Literature DB >> 21328108

Micro-oxygenation of red wine: techniques, applications, and outcomes.

Leigh M Schmidtke1, Andrew C Clark, Geoff R Scollary.   

Abstract

Wine micro-oxygenation (MOX) is the controlled addition of oxygen to wine in a manner designed to ensure that complete mass transfer of molecular oxygen from gaseous to dissolved state occurs. MOX was initially developed to improve the body, structure, and fruitfulness in red wines with high concentrations of tannins and anthocyanins, by replicating the ingress of oxygen thought to arise from barrel maturation, but without the need for putting all wine to barrel. This review describes the operational parameters essential for the effective performance of the micro-oxidation process as well as the chemical and microbiological outcomes.

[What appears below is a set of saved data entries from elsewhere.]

(* ===== verification/FacadeRebuild.v ===== *)
(** * What the kernel facade rebuilds from the event log

    The registries of branches and stages as replays of opening and changing events over
    any kind of view ([Module Cells]), the trace events as actions on the facade, and what
    replaying a log twice, in parts, or over the state that wrote it amounts to. *)

From stdpp Require Import base tactics option list gmap strings.
From Stdlib Require Import ZArith.
From S2P Require Import Prelude PyStr PyDict PyVal Contracts EventLog AgentCore Facade.
#[local] Arguments String.append : simpl nomatch.
#[local] Open Scope Z_scope.

(** Registries of views that are opened and changed ****************************************)

Module Cells.
Section cells.
Context {V C : Type} (upd : V -> C -> V).

Inductive event := Opened (k : string) (v : V) | Changed (k : string) (c : C).
Implicit Types (d : odict string V) (evs : list event).

(** Opening is for new keys, changing for present ones. *)
Definition act d (e : event) : odict string V :=
  match e with
  | Opened k v => if od_mem k d then d else od_set k v d
  | Changed k c => match od_get k d with Some x => od_set k (upd x c) d | None => d end
  end.

Definition acts d evs : odict string V := foldl act d evs.

(** The changes of one key. *)
Definition changes (k : string) evs : list C :=
  omap (fun e => match e with Changed k' c => if decide (k = k') then Some c else None | Opened _ _ => None end) evs.
Lemma after_count threshold window ops r : get_denial_count r (after threshold window ops) = streak r ops.
Proof.
  unfold after, streak. induction ops as [|o ops IH] using rev_ind; [done|]. rewrite !foldl_app. cbn.
  revert IH. generalize (foldl (gate_step rules) (new_counter threshold window) ops) as c. generalize (foldl (streak_step r) 0 ops) as n. intros n c <-.
  unfold streak_step, get_denial_count. destruct o as [now x t i|x]; cbn.
  - rewrite check_run. destruct (evaluate rules t i) as [d|e]; cbn; [|by case_decide]. unfold record_denial, record_approval, get_denial_count.
    destruct (decide (x = r)) as [->|Hx]; case_decide; cbn; rewrite ?lookup_insert_eq, ?lookup_insert_ne by done; done.
  - destruct (decide (x = r)) as [->|Hx]; [by rewrite lookup_delete_eq|by rewrite lookup_delete_ne].
Qed.

Lemma after_denials threshold window ops r : 0 < window ->
  default [] (_denials (after threshold window ops) !! r) = lastn (Z.to_nat window) (denied r ops).
Proof.
  intros Hw. unfold denied. induction ops as [|o ops IH] using rev_ind; [done|].
  pose proof (proj2 (after_params threshold window ops)) as Hp. revert IH Hp. unfold after. rewrite !foldl_app. cbn.
  generalize (foldl (gate_step rules) (new_counter threshold window) ops) as c. generalize (foldl (denied_step r) [] ops) as l. intros l c IH Hp.
  unfold denied_step. destruct o as [now x t i|x]; cbn.
  - rewrite check_run. destruct (evaluate rules t i) as [d|e]; cbn; [|by case_decide]. unfold record_denial, record_approval.
    destruct (decide (x = r)) as [->|Hx]; case_decide; cbn; rewrite ?lookup_insert_eq, ?lookup_insert_ne by done; try done.
    rewrite Hp, IH. cbn. destruct (Z.ltb_spec window (Z.of_nat (length (lastn (Z.to_nat window) l ++ [mkDenial t d now r])))) as [Hl|Hl].
    + rewrite slice_last by done. apply lastn_lastn_snoc. lia.
    + rewrite <-lastn_lastn_snoc by lia. symmetry. apply lastn_short. lia.
  - destruct (decide (x = r)) as [->|Hx]; [by rewrite lookup_delete_eq|by rewrite lookup_delete_ne].
Qed.
(** * A shallow embedding of [server.py]

    The bot's pure and stateful functions are embedded module by module:
    - [Url]      : [is_valid_youtube_url] and [extract_video_id], over a
                   backtracking matcher for the fragment of Python's [re]
                   syntax that the two functions use;
    - [Provider] : the streams and queries of the metadata provider, and
                   the exceptions the source tells apart;
    - [Catalog]  : [get_video_info], the stream option lists;
    - [Retry]    : [get_video_info_with_retry];
    - [Db]       : [update_log_status] and [get_user_stats] over the two
                   SQL tables;
    - [Pipeline] : [merge_video_audio], [convert_to_mp3], [download_youtube]
                   over a file-system and usage-log state;
    - [Scenario] : concrete videos, collaborators and stores.

    Python [str] values are modelled as [string] (byte strings: the regular
    expressions of the source only mention ASCII characters, so matching on
    the UTF-8 bytes agrees with matching on code points). *)

From Stdlib Require Import ZArith Ascii String DecimalString List Bool Lia Sorted.
From stdpp Require Import base option list sorting gmap strings.

Local Open Scope Z_scope.
Local Open Scope stdpp_scope.

(** ** Strings *)

(** [s[:n]] and [s[n:]] for [0 <= n]. *)
Fixpoint stake (n : nat) (s : string) : string :=
  match n, s with
  | S n', String c s' => String c (stake n' s')
  | _, _ => ""
  end.

Fixpoint sdrop (n : nat) (s : string) : string :=
  match n, s with
  | S n', String c s' => sdrop n' s'
  | _, _ => s
  end.

(** [c in s] for a character [c]. *)
Fixpoint has_char (c : ascii) (s : string) : bool :=
  match s with
  | EmptyString => false
  | String a s' => Ascii.eqb a c || has_char c s'
  end.

(** ** Sorting

    Python's [sorted] and the provider's [order_by] are stable: an element
    goes before the elements that came after it and are not below it. *)

Fixpoint insert_by {A : Type} (le : A → A → bool) (x : A) (l : list A) : list A :=
  match l with
  | [] => [x]
  | y :: l' => if le x y then x :: y :: l' else y :: insert_by le x l'
  end.
Definition service_outcome (e : Engine.t)
    (currenciesWithMetrics : list Currency.t) : ServiceOutcome :=
  if negb (key_present (Engine.geminiApiKey e)) then KeyAbsent else
  match buildMultiCurrencyPrompt (Engine.riskProfile e)
          currenciesWithMetrics with
  | Js.Throw _ => PromptThrew
  | Js.Ok prompt =>
      match fetch (api_url (Engine.geminiApiKey e)) prompt with
      | Js.Throw _ => TransportError
      | Js.Ok response =>
          if negb (Response.ok response) then HttpErrorStatus else
          match Response.json response with
          | Js.Throw _ => BodyNotJson
          | Js.Ok data =>
              match Js.get data "error" with
              | Js.Throw _ => MissingStructure
              | Js.Ok err =>
                  if Js.truthy err then ApiError else
                  match first_part data with
                  | Js.Ok (Some part0) =>
                      match Js.get part0 "text" with
                      | Js.Ok gptText => ResponseText gptText
                      | Js.Throw _ => MissingStructure
                      end
                  | _ => MissingStructure
                  end
              end
          end
      end
  end.

(** The array of entries a response text parses to; [None] when the text
    is not a string, holds no bracketed array, or does not parse to one. *)
Definition response_items (gptText : Js.Value) : option (list Js.Value) :=
  match gptText with
  | Js.Str text =>
      match Js.match_json_array text with
      | Some jsonMatch =>
          match JSON_parse jsonMatch with
          | Some (Js.Arr items) => Some items
          | _ => None
          end
      | None => None
      end
  | _ => None
  end.

End Stages.

(* ===================================================================== *)
(** ** Ledger traces and the properties under study *)
(* ===================================================================== *)

(** Sum of the sizes of the open positions, in iteration order. *)
Definition sum_sizes (positions : JsMap.t Position.t) : float :=
  foldl (fun acc p => (acc + Position.size p)%float) 0%float
    (JsMap.values positions).

(** Sum of the realized P&L of closed positions, as the liquidation loop
    accumulates it. *)
Definition sum_pnl (closedPositions : list Closed.t) : float :=
  foldl (fun acc c => (acc + Closed.pnl c)%float) 0%float closedPositions.
(* ===== verification/GoRand.v ===== *)
(** * Go's [math/rand] generators

    A [*rand.Rand] is a state that each call advances.  The program relies on
    the documented ranges only: [Float64] is in [0, 1) and [IntN(n)] in
    [0, n) for positive [n]. *)
From Stdlib Require Import ZArith Lia Floats.
From stdpp Require Import base list.
From S2P Require Import Prelude GoBase GoFloat GoRound.
Open Scope Z_scope.

Class Rand := {
  rng : Type;
  Float64 : rng -> float * rng;
  IntN : Z -> rng -> Z * rng;
}.

Class RandLaws (R : Rand) := {
  Float64_range r : in_unit (Float64 r).1 = true /\ ((Float64 r).1 <? 1)%float = true;
  IntN_range n r : 0 < n -> 0 <= (IntN n r).1 < n;
}.

(** A scripted generator: it replays given draws, then draws zero. *)
Definition script_unit (x : float) : float :=
  if in_unit x && (x <? 1)%float then x else 0%float.

Definition script_rand : Rand := {|
  rng := list float * list Z;
  Float64 := fun '(fs, zs) =>
    match fs with
    | [] => (0%float, (fs, zs))
    | f :: fs' => (script_unit f, (fs', zs))
    end;
  IntN := fun n '(fs, zs) =>
    match zs with
    | [] => (0, (fs, zs))
    | z :: zs' => (z mod n, (fs, zs'))
    end;
|}.

Lemma script_rand_laws : RandLaws script_rand.
Proof.
  split.
  - intros [[|f fs] zs]; cbn; [done|]. unfold script_unit.
    destruct (in_unit f && (f <? 1)%float) eqn:E; [by apply andb_prop|done].
  - intros n [fs [|z zs]] Hn; cbn; [lia|]. by apply Z.mod_pos_bound.
Qed.

(** [uniform(rng, lo, hi)] of [internal/orchestrator/evolution.go]. *)
Definition uniform {R : Rand} (lo hi : float) (r : rng) : float * rng :=
  let '(u, r) := Float64 r in ((lo + u * (hi - lo))%float, r).

(** The scale factor every numeric perturbation uses. *)
Lemma uniform_range {R : Rand} {L : RandLaws R} (r : rng) :
  let u := (uniform 0x1.999999999999ap-1 0x1.3333333333333p+0 r).1 in
  is_fin u = true /\ 0 <= frank u <= frank 1.25%float.
Proof.
  unfold uniform. pose proof (proj1 (Float64_range r)) as Hu.
  destruct (Float64 r) as [x r']. cbn [fst] in *.
  set (d := (0x1.3333333333333p+0 - 0x1.999999999999ap-1)%float).
  set (lo := 0x1.999999999999ap-1%float).
  assert (Hd : in_unit d = true) by reflexivity.
  assert (Hlo : in_unit lo = true) by reflexivity.
  assert (Hm : in_unit (x * d)%float = true) by auto with float.
  pose proof (fmul_in_unit_le x d Hu Hd) as Hmd.
  destruct (fadd_rounds lo (x * d)%float) as (Hn & Hle & _); [auto with float..|].
  destruct (fadd_nonneg lo (x * d)%float) as (_ & Hge & _);
    [auto with float|auto with float| apply in_unit_rank in Hlo as [_ Hlo]; lia
    | apply in_unit_rank in Hm as [_ Hm]; lia|].
  assert (Hsum : frank lo + frank d <= frank 1.25%float) by (vm_compute; discriminate).
  specialize (Hle 1.25%float eq_refl ltac:(lia)).
  apply in_unit_rank in Hlo as [_ ?].
  split; [|lia]. apply is_fin_rank. split; [done|].
  assert (H125 : is_fin 1.25%float = true) by reflexivity.
  apply is_fin_rank in H125 as [_ H125]. lia.
Qed.

(** ** Rounding a scaled count back to an [int] *)

Lemma int_of_float_floor f :
  is_fin f = true -> 0 <= frank f < 2 ^ 63 * 2 ^ 1074 -> int_of_float f = frank f / 2 ^ 1074.
Proof.
  intros Hf [H0 Hlt].
  destruct (frank_nonneg_cases f Hf H0) as [[s E]|(m & e & E & V & C & He)].
  { unfold int_of_float, frank. rewrite E. reflexivity. }
  assert (Hfr : frank f = Zpos m * 2 ^ (e + 1074)) by (unfold frank; by rewrite E).
  rewrite Hfr in *. unfold int_of_float. rewrite E.
  pose proof (pow2_pos 1074 ltac:(lia)) as Hp.
  set (a := if 0 <=? e then Zpos m * 2 ^ e else Zpos m / 2 ^ (- e)).
  assert (Ha : a = Zpos m * 2 ^ (e + 1074) / 2 ^ 1074).
  { unfold a. destruct (Z.leb_spec 0 e).
    - rewrite (pow2_split e 1074 (e + 1074)), Z.mul_assoc, Z.div_mul by lia. done.
    - rewrite (pow2_split (- e) (e + 1074) 1074), Z.div_mul_cancel_r; try lia;
        apply Z.pow_nonzero; lia. }
  rewrite <-Ha. cbn [cond_Zopp].
  assert (0 <= a < 2 ^ 63).
  { rewrite Ha. split; [apply Z.div_pos; lia|]. apply Z.div_lt_upper_bound; lia. }
  unfold min_int64, max_int64.
  destruct (Z.leb_spec (-9223372036854775808) a); [|lia].
  by destruct (Z.leb_spec a 9223372036854775807); [|lia].
Qed.

Lemma frank_5_62 : frank 0x1.4p62 + frank 0.5 <= frank 0x1.8p62 /\
  frank 0x1p62 * frank 1.25 <= frank 0x1.4p62 * 2 ^ 1074 /\
  frank 0x1p62 = 2 ^ 62 * 2 ^ 1074 /\
  frank 0x1.8p62 < 2 ^ 63 * 2 ^ 1074.
Proof. vm_compute. repeat split; discriminate. Qed.

(** [int(y + 0.5)] is at least the floor of [y]. *)
Lemma round_half y :
  is_fin y = true -> 0 <= frank y <= frank 0x1.4p62 ->
  frank y / 2 ^ 1074 <= int_of_float (y + 0.5)%float <= max_int64.
Proof.
  intros Hf Hy. destruct frank_5_62 as (Hs & _ & _ & Hlt).
  assert (H5 : is_fin 0.5 = true) by reflexivity.
  assert (H50 : 0 <= frank 0.5) by (vm_compute; discriminate).
  destruct (fadd_nonneg y 0.5) as (Hn & Hge & _); [done|done|lia|done|].
  destruct (fadd_rounds y 0.5) as (_ & Hle & _); [done|done|].
  specialize (Hle 0x1.8p62%float eq_refl ltac:(lia)).
  assert (Hfin : is_fin (y + 0.5)%float = true).
  { apply is_fin_rank. split; [done|].
    assert (Hk : is_fin 0x1.8p62 = true) by reflexivity.
    apply is_fin_rank in Hk as [_ Hk]. lia. }
  pose proof (pow2_pos 1074 ltac:(lia)) as Hp.
  rewrite int_of_float_floor by (done || lia).
  split; [apply Z.div_le_mono; lia|].
  apply Z.lt_succ_r, Z.div_lt_upper_bound; [done|]. unfold max_int64. lia.
Qed.

(** A count below 2^62 scaled by at most 1.25. *)
Lemma scaled_count v u :
  0 <= v <= 2 ^ 62 -> is_fin u = true -> 0 <= frank u <= frank 1.25 ->
  is_fin (float_of_int v * u)%float = true /\
  0 <= frank (float_of_int v * u)%float <= frank 0x1.4p62.
Proof.
  intros Hv Hu Hur. destruct frank_5_62 as (_ & Hm & H62 & _).
  assert (Hi : in_int64 v) by (unfold in_int64, min_int64, max_int64; lia).
  pose proof (float_of_int_fin v Hi) as Hf.
  pose proof (float_of_int_nonneg v Hi ltac:(lia)) as H0.
  destruct (float_of_int_rounds v Hi) as (_ & Hle & _).
  specialize (Hle 0x1p62%float eq_refl). rewrite H62 in Hle.
  pose proof (pow2_pos 1074 ltac:(lia)) as Hp.
  specialize (Hle ltac:(nia)). rewrite <-H62 in Hle.
  destruct (fmul_bounds (float_of_int v) u Hf Hu H0 ltac:(lia)) as (Hn & H0' & HK).
  specialize (HK 0x1.4p62%float eq_refl). 
  assert (frank (float_of_int v * u)%float <= frank 0x1.4p62).
  { apply HK. etransitivity; [|exact Hm]. apply Z.mul_le_mono_nonneg; lia. }
  split; [|lia]. apply is_fin_rank. split; [done|].
  assert (Hk : is_fin 0x1.4p62 = true) by reflexivity.
  apply is_fin_rank in Hk as [_ Hk]. lia.
Qed.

The methodologies for introducing oxygen into the wine, the rates of oxygen addition, and their relationship to oxygen solubility in the wine matrix are examined. The review focuses on the techniques used for monitoring the MOX process, including sensory assessment, physicochemical properties, and the critical balance of the rate of oxygen addition in relation to maintaining the sulfur dioxide concentration. The chemistry of oxygen reactivity with wine components, the changes in wine composition that occur as a consequence of MOX, and the potential for wine spoilage if proper monitoring is not adopted are examined. Gaps in existing knowledge are addressed focusing on the limitations associated with the transfer of concepts from research trials in small volume tanks to commercial practice, and the dearth of kinetic data for the various chemical and physical processes that are claimed to occur during MOX.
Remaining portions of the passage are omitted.